WORK TO BE COMPLETED
Provide an exact reproduction of every entry.

RECORDED INFORMATION
=== Section Start ===

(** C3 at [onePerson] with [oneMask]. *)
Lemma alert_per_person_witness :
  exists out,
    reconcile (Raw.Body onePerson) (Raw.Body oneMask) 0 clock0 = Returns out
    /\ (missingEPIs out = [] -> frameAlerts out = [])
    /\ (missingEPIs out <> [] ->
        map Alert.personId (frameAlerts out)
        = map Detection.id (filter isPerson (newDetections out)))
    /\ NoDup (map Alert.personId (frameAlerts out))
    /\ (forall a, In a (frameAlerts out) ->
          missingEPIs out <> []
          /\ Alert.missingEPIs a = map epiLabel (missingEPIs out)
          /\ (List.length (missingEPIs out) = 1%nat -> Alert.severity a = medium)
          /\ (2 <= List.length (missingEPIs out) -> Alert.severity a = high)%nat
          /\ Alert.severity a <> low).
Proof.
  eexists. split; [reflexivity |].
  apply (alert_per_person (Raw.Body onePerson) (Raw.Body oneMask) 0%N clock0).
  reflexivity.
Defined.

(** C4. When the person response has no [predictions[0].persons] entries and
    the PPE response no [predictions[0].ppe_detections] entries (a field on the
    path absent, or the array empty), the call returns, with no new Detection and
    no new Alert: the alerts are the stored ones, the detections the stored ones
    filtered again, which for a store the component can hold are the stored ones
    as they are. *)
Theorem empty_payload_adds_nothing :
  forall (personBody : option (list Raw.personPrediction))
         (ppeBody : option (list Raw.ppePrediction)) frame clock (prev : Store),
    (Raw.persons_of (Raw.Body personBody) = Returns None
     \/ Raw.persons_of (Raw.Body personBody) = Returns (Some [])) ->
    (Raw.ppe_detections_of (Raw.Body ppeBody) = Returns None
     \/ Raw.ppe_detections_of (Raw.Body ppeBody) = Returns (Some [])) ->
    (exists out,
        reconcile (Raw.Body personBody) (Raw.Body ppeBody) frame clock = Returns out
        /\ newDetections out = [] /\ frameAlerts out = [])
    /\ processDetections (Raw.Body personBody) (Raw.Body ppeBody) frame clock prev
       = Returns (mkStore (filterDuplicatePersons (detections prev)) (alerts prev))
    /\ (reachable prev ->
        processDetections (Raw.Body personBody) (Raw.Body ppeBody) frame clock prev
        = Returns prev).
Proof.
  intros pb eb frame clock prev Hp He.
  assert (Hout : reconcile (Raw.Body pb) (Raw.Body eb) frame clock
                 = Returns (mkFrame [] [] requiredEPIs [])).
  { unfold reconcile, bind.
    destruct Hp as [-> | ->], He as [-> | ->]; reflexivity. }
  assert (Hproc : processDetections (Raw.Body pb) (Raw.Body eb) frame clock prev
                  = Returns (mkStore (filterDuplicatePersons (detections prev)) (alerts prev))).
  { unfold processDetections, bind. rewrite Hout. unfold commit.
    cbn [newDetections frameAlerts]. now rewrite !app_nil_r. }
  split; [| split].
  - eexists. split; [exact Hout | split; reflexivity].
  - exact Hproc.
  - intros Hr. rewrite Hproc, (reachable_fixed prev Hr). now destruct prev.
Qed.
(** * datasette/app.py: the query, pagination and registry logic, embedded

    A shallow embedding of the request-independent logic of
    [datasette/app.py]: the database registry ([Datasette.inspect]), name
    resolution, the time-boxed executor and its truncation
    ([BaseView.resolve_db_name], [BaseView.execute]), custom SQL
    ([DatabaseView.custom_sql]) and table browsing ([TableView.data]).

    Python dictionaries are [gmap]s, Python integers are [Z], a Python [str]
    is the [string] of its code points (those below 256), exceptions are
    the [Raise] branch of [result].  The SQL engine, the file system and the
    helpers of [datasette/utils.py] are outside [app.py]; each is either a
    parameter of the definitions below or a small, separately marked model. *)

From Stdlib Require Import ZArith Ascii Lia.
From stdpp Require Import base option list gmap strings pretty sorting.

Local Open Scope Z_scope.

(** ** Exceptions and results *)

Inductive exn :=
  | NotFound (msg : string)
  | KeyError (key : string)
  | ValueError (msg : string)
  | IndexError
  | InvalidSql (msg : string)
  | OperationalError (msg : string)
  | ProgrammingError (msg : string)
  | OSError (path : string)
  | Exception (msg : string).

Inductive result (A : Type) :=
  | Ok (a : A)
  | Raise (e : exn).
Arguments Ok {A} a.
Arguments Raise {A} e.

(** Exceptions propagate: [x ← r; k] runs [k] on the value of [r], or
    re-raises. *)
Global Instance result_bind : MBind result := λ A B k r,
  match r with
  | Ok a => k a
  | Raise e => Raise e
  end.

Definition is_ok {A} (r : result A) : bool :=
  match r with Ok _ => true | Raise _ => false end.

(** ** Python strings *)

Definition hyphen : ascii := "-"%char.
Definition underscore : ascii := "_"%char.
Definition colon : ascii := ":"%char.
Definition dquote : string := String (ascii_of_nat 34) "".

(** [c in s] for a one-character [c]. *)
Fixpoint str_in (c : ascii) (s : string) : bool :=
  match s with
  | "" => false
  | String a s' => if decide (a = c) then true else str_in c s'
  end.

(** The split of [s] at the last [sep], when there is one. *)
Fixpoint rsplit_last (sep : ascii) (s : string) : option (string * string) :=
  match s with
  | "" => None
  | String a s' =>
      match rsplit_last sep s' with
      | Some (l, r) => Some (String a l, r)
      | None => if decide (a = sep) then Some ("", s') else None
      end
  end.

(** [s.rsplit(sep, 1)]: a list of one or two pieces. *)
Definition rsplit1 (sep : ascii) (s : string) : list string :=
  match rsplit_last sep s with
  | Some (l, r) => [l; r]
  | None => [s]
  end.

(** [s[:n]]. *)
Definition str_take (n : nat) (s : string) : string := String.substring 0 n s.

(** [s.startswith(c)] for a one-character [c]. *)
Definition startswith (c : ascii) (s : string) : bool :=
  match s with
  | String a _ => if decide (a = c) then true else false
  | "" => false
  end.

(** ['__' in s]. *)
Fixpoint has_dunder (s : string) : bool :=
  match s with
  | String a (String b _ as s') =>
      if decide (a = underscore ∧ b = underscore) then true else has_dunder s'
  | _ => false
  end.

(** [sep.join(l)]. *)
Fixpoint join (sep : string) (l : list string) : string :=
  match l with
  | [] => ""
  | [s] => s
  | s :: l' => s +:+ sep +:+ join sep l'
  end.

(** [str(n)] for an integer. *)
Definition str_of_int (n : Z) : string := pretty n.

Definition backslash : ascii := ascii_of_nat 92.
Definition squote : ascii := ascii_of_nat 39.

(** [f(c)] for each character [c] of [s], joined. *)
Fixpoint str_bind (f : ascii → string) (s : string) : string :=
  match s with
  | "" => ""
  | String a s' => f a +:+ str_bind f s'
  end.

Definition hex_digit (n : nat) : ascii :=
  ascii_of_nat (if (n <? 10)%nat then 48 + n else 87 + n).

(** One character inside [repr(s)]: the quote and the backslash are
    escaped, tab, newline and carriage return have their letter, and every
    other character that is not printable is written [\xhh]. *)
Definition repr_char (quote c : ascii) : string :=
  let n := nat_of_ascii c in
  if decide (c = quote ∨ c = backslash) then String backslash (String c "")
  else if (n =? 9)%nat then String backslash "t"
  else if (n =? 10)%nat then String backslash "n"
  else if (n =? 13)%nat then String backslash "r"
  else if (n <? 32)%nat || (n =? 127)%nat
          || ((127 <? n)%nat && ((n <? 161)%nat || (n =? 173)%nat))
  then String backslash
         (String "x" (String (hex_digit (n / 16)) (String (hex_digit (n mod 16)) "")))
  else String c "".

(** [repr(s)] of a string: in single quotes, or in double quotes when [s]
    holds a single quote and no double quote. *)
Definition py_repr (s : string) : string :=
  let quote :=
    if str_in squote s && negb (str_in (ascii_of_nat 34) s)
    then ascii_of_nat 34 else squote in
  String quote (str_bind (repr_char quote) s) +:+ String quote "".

=== Section End ===

RESPONSE TO THE TASK
(** C3 at [onePerson] with [oneMask]. *)
Lemma alert_per_person_witness :
  exists out,
    reconcile (Raw.Body onePerson) (Raw.Body oneMask) 0 clock0 = Returns out
    /\ (missingEPIs out = [] -> frameAlerts out = [])
    /\ (missingEPIs out <> [] ->
        map Alert.personId (frameAlerts out)
        = map Detection.id (filter isPerson (newDetections out)))
    /\ NoDup (map Alert.personId (frameAlerts out))
    /\ (forall a, In a (frameAlerts out) ->
          missingEPIs out <> []
          /\ Alert.missingEPIs a = map epiLabel (missingEPIs out)
          /\ (List.length (missingEPIs out) = 1%nat -> Alert.severity a = medium)
          /\ (2 <= List.length (missingEPIs out) -> Alert.severity a = high)%nat
          /\ Alert.severity a <> low).
Proof.
  eexists. split; [reflexivity |].
  apply (alert_per_person (Raw.Body onePerson) (Raw.Body oneMask) 0%N clock0).
  reflexivity.
Defined.

(** C4. When the person response has no [predictions[0].persons] entries and
    the PPE response no [predictions[0].ppe_detections] entries (a field on the
    path absent, or the array empty), the call returns, with no new Detection and
    no new Alert: the alerts are the stored ones, the detections the stored ones
    filtered again, which for a store the component can hold are the stored ones
    as they are. *)
Theorem empty_payload_adds_nothing :
  forall (personBody : option (list Raw.personPrediction))
         (ppeBody : option (list Raw.ppePrediction)) frame clock (prev : Store),
    (Raw.persons_of (Raw.Body personBody) = Returns None
     \/ Raw.persons_of (Raw.Body personBody) = Returns (Some [])) ->
    (Raw.ppe_detections_of (Raw.Body ppeBody) = Returns None
     \/ Raw.ppe_detections_of (Raw.Body ppeBody) = Returns (Some [])) ->
    (exists out,
        reconcile (Raw.Body personBody) (Raw.Body ppeBody) frame clock = Returns out
        /\ newDetections out = [] /\ frameAlerts out = [])
    /\ processDetections (Raw.Body personBody) (Raw.Body ppeBody) frame clock prev
       = Returns (mkStore (filterDuplicatePersons (detections prev)) (alerts prev))
    /\ (reachable prev ->
        processDetections (Raw.Body personBody) (Raw.Body ppeBody) frame clock prev
        = Returns prev).
Proof.
  intros pb eb frame clock prev Hp He.
  assert (Hout : reconcile (Raw.Body pb) (Raw.Body eb) frame clock
                 = Returns (mkFrame [] [] requiredEPIs [])).
  { unfold reconcile, bind.
    destruct Hp as [-> | ->], He as [-> | ->]; reflexivity. }
  assert (Hproc : processDetections (Raw.Body pb) (Raw.Body eb) frame clock prev
                  = Returns (mkStore (filterDuplicatePersons (detections prev)) (alerts prev))).
  { unfold processDetections, bind. rewrite Hout. unfold commit.
    cbn [newDetections frameAlerts]. now rewrite !app_nil_r. }
  split; [| split].
  - eexists. split; [exact Hout | split; reflexivity].
  - exact Hproc.
  - intros Hr. rewrite Hproc, (reachable_fixed prev Hr). now destruct prev.
Qed.
(** * datasette/app.py: the query, pagination and registry logic, embedded

    A shallow embedding of the request-independent logic of
    [datasette/app.py]: the database registry ([Datasette.inspect]), name
    resolution, the time-boxed executor and its truncation
    ([BaseView.resolve_db_name], [BaseView.execute]), custom SQL
    ([DatabaseView.custom_sql]) and table browsing ([TableView.data]).

    Python dictionaries are [gmap]s, Python integers are [Z], a Python [str]
    is the [string] of its code points (those below 256), exceptions are
    the [Raise] branch of [result].  The SQL engine, the file system and the
    helpers of [datasette/utils.py] are outside [app.py]; each is either a
    parameter of the definitions below or a small, separately marked model. *)

From Stdlib Require Import ZArith Ascii Lia.
From stdpp Require Import base option list gmap strings pretty sorting.

Local Open Scope Z_scope.

(** ** Exceptions and results *)

Inductive exn :=
  | NotFound (msg : string)
  | KeyError (key : string)
  | ValueError (msg : string)
  | IndexError
  | InvalidSql (msg : string)
  | OperationalError (msg : string)
  | ProgrammingError (msg : string)
  | OSError (path : string)
  | Exception (msg : string).

Inductive result (A : Type) :=
  | Ok (a : A)
  | Raise (e : exn).
Arguments Ok {A} a.
Arguments Raise {A} e.

(** Exceptions propagate: [x ← r; k] runs [k] on the value of [r], or
    re-raises. *)
Global Instance result_bind : MBind result := λ A B k r,
  match r with
  | Ok a => k a
  | Raise e => Raise e
  end.

Definition is_ok {A} (r : result A) : bool :=
  match r with Ok _ => true | Raise _ => false end.

(** ** Python strings *)

Definition hyphen : ascii := "-"%char.
Definition underscore : ascii := "_"%char.
Definition colon : ascii := ":"%char.
Definition dquote : string := String (ascii_of_nat 34) "".

(** [c in s] for a one-character [c]. *)
Fixpoint str_in (c : ascii) (s : string) : bool :=
  match s with
  | "" => false
  | String a s' => if decide (a = c) then true else str_in c s'
  end.

(** The split of [s] at the last [sep], when there is one. *)
Fixpoint rsplit_last (sep : ascii) (s : string) : option (string * string) :=
  match s with
  | "" => None
  | String a s' =>
      match rsplit_last sep s' with
      | Some (l, r) => Some (String a l, r)
      | None => if decide (a = sep) then Some ("", s') else None
      end
  end.

(** [s.rsplit(sep, 1)]: a list of one or two pieces. *)
Definition rsplit1 (sep : ascii) (s : string) : list string :=
  match rsplit_last sep s with
  | Some (l, r) => [l; r]
  | None => [s]
  end.

(** [s[:n]]. *)
Definition str_take (n : nat) (s : string) : string := String.substring 0 n s.

(** [s.startswith(c)] for a one-character [c]. *)
Definition startswith (c : ascii) (s : string) : bool :=
  match s with
  | String a _ => if decide (a = c) then true else false
  | "" => false
  end.

(** ['__' in s]. *)
Fixpoint has_dunder (s : string) : bool :=
  match s with
  | String a (String b _ as s') =>
      if decide (a = underscore ∧ b = underscore) then true else has_dunder s'
  | _ => false
  end.

(** [sep.join(l)]. *)
Fixpoint join (sep : string) (l : list string) : string :=
  match l with
  | [] => ""
  | [s] => s
  | s :: l' => s +:+ sep +:+ join sep l'
  end.

(** [str(n)] for an integer. *)
Definition str_of_int (n : Z) : string := pretty n.

Definition backslash : ascii := ascii_of_nat 92.
Definition squote : ascii := ascii_of_nat 39.

(** [f(c)] for each character [c] of [s], joined. *)
Fixpoint str_bind (f : ascii → string) (s : string) : string :=
  match s with
  | "" => ""
  | String a s' => f a +:+ str_bind f s'
  end.

Definition hex_digit (n : nat) : ascii :=
  ascii_of_nat (if (n <? 10)%nat then 48 + n else 87 + n).

(** One character inside [repr(s)]: the quote and the backslash are
    escaped, tab, newline and carriage return have their letter, and every
    other character that is not printable is written [\xhh]. *)
Definition repr_char (quote c : ascii) : string :=
  let n := nat_of_ascii c in
  if decide (c = quote ∨ c = backslash) then String backslash (String c "")
  else if (n =? 9)%nat then String backslash "t"
  else if (n =? 10)%nat then String backslash "n"
  else if (n =? 13)%nat then String backslash "r"
  else if (n <? 32)%nat || (n =? 127)%nat
          || ((127 <? n)%nat && ((n <? 161)%nat || (n =? 173)%nat))
  then String backslash
         (String "x" (String (hex_digit (n / 16)) (String (hex_digit (n mod 16)) "")))
  else String c "".

(** [repr(s)] of a string: in single quotes, or in double quotes when [s]
    holds a single quote and no double quote. *)
Definition py_repr (s : string) : string :=
  let quote :=
    if str_in squote s && negb (str_in (ascii_of_nat 34) s)
    then ascii_of_nat 34 else squote in
  String quote (str_bind (repr_char quote) s) +:+ String quote "".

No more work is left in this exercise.